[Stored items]
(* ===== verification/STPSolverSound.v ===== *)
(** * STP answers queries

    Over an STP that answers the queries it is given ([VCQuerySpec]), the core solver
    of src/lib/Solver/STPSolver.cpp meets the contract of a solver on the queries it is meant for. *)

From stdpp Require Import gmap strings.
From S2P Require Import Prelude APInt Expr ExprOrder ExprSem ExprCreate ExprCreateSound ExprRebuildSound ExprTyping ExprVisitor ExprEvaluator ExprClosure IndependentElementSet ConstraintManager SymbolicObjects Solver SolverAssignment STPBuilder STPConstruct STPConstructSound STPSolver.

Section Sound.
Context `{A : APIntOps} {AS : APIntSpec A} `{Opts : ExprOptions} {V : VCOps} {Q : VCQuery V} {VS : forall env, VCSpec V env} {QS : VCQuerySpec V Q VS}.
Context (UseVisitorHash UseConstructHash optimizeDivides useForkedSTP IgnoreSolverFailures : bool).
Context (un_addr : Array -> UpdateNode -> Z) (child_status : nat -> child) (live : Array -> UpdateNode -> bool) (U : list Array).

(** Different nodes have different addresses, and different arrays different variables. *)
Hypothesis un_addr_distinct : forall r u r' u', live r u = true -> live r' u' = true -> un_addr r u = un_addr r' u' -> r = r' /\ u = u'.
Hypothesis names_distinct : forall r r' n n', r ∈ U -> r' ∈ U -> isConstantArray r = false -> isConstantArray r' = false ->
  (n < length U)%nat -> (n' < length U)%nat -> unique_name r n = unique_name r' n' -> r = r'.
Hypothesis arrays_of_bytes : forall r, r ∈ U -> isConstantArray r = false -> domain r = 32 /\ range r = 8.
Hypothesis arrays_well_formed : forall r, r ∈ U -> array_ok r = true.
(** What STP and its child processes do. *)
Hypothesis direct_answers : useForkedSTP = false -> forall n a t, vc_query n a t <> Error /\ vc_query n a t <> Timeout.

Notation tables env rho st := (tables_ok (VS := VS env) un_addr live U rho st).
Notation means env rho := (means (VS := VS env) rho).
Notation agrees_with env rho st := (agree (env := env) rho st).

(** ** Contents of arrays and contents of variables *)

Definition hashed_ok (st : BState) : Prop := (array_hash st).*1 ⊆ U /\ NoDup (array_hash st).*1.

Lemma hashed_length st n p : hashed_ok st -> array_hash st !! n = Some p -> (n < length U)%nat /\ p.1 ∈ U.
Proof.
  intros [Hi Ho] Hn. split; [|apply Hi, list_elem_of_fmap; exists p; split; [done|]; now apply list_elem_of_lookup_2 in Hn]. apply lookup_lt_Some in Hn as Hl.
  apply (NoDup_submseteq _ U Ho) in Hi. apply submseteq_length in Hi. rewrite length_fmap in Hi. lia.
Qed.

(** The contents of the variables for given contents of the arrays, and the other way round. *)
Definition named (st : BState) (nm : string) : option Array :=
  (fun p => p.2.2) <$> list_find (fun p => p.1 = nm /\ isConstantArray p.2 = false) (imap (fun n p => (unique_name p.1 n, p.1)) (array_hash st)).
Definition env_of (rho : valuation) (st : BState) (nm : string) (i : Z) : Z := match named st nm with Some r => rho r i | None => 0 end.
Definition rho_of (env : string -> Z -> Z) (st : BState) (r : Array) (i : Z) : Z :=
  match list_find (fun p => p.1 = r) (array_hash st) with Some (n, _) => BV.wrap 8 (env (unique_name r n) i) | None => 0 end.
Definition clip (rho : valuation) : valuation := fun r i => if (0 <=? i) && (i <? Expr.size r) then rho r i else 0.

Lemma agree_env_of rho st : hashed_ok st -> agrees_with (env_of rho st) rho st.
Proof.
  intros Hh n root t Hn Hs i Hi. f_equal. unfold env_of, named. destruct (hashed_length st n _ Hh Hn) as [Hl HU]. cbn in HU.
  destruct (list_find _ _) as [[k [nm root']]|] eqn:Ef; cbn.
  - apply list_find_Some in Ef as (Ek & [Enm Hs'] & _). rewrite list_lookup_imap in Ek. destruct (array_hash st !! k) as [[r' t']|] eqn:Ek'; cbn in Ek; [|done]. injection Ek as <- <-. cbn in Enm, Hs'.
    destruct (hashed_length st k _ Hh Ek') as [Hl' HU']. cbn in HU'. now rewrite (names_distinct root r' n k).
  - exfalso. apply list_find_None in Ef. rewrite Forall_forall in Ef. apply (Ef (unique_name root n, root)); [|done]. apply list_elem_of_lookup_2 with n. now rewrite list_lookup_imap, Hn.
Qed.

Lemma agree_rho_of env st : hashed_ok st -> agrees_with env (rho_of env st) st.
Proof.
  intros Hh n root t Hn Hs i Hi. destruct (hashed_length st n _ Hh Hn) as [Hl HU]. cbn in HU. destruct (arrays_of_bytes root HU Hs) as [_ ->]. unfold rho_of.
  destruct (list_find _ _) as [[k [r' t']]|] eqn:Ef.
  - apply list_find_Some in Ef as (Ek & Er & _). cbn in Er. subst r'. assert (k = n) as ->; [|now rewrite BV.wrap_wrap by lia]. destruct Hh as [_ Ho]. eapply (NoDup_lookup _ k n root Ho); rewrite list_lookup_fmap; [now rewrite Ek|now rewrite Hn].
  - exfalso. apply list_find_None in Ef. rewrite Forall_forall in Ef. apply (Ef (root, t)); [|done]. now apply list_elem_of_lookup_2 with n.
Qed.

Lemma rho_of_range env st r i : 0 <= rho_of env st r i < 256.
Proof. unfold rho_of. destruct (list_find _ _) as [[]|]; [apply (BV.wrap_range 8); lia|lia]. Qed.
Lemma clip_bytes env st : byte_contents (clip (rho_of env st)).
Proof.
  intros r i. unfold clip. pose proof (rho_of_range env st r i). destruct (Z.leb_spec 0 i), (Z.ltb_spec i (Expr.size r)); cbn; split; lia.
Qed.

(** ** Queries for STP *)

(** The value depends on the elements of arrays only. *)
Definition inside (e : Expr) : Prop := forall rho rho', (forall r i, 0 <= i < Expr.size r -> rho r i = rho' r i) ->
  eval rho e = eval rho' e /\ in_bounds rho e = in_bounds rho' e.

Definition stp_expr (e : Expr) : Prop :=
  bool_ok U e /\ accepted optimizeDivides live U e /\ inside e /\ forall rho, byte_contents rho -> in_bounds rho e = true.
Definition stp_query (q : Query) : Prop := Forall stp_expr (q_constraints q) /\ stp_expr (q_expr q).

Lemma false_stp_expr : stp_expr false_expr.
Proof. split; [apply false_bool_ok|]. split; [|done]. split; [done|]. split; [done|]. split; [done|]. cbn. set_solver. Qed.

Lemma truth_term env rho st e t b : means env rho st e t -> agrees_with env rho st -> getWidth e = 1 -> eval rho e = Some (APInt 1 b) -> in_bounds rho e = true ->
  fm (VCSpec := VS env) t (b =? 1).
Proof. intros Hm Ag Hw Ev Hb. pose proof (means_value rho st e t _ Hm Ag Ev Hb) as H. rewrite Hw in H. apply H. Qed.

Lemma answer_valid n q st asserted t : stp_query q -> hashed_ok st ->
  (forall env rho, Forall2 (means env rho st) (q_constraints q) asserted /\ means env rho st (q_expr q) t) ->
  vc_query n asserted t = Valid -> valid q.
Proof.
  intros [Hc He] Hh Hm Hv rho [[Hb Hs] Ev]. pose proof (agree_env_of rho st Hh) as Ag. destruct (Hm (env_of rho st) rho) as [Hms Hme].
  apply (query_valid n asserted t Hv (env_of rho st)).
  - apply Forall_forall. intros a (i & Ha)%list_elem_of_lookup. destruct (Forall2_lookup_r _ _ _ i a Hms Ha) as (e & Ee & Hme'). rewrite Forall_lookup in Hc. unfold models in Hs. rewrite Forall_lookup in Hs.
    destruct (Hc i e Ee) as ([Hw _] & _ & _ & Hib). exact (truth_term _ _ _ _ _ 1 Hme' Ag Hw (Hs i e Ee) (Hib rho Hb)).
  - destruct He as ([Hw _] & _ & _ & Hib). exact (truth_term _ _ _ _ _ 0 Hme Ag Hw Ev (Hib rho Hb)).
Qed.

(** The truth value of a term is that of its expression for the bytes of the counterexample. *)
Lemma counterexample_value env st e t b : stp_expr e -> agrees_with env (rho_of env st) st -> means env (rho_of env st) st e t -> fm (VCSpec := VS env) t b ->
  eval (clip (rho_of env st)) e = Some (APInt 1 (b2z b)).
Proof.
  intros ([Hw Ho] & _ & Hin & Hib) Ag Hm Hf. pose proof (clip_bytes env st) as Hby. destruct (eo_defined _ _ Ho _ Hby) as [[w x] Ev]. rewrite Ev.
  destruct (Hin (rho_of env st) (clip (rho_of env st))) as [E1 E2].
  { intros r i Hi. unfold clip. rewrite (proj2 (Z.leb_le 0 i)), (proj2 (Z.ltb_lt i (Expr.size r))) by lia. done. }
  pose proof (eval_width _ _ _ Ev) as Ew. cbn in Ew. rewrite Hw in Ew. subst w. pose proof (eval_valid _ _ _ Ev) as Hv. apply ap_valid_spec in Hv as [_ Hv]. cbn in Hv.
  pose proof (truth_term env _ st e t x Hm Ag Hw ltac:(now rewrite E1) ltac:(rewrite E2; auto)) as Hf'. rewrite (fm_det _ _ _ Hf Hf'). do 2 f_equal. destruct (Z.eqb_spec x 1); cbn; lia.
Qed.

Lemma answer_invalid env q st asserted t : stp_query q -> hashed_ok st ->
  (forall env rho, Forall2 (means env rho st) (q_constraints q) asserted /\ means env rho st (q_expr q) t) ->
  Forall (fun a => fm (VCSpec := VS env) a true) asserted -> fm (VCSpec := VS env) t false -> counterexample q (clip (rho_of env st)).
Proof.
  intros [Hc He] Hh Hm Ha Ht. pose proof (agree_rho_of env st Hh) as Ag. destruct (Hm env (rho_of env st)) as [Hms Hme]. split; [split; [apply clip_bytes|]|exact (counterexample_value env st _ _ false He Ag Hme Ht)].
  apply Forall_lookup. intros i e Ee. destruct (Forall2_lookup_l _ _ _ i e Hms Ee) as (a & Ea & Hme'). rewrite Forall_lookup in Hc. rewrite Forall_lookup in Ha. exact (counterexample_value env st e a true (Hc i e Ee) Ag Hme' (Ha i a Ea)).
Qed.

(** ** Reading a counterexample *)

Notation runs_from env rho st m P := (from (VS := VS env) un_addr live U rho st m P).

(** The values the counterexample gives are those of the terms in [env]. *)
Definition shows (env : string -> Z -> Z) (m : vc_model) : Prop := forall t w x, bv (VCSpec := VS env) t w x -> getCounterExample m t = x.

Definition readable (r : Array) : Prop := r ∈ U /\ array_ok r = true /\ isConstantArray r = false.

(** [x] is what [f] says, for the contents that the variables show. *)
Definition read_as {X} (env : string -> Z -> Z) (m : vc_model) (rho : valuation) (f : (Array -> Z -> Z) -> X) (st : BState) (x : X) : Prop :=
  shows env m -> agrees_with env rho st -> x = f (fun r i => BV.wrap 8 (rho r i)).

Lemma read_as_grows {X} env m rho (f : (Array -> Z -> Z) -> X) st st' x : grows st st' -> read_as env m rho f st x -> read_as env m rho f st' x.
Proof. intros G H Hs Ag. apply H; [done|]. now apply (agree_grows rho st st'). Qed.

[YOUR ASSIGNMENT]
Your task is to collect every line above that contains the word "given".

[ANSWER SECTION]
    Over an STP that answers the queries it is given ([VCQuerySpec]), the core solver
(** The contents of the variables for given contents of the arrays, and the other way round. *)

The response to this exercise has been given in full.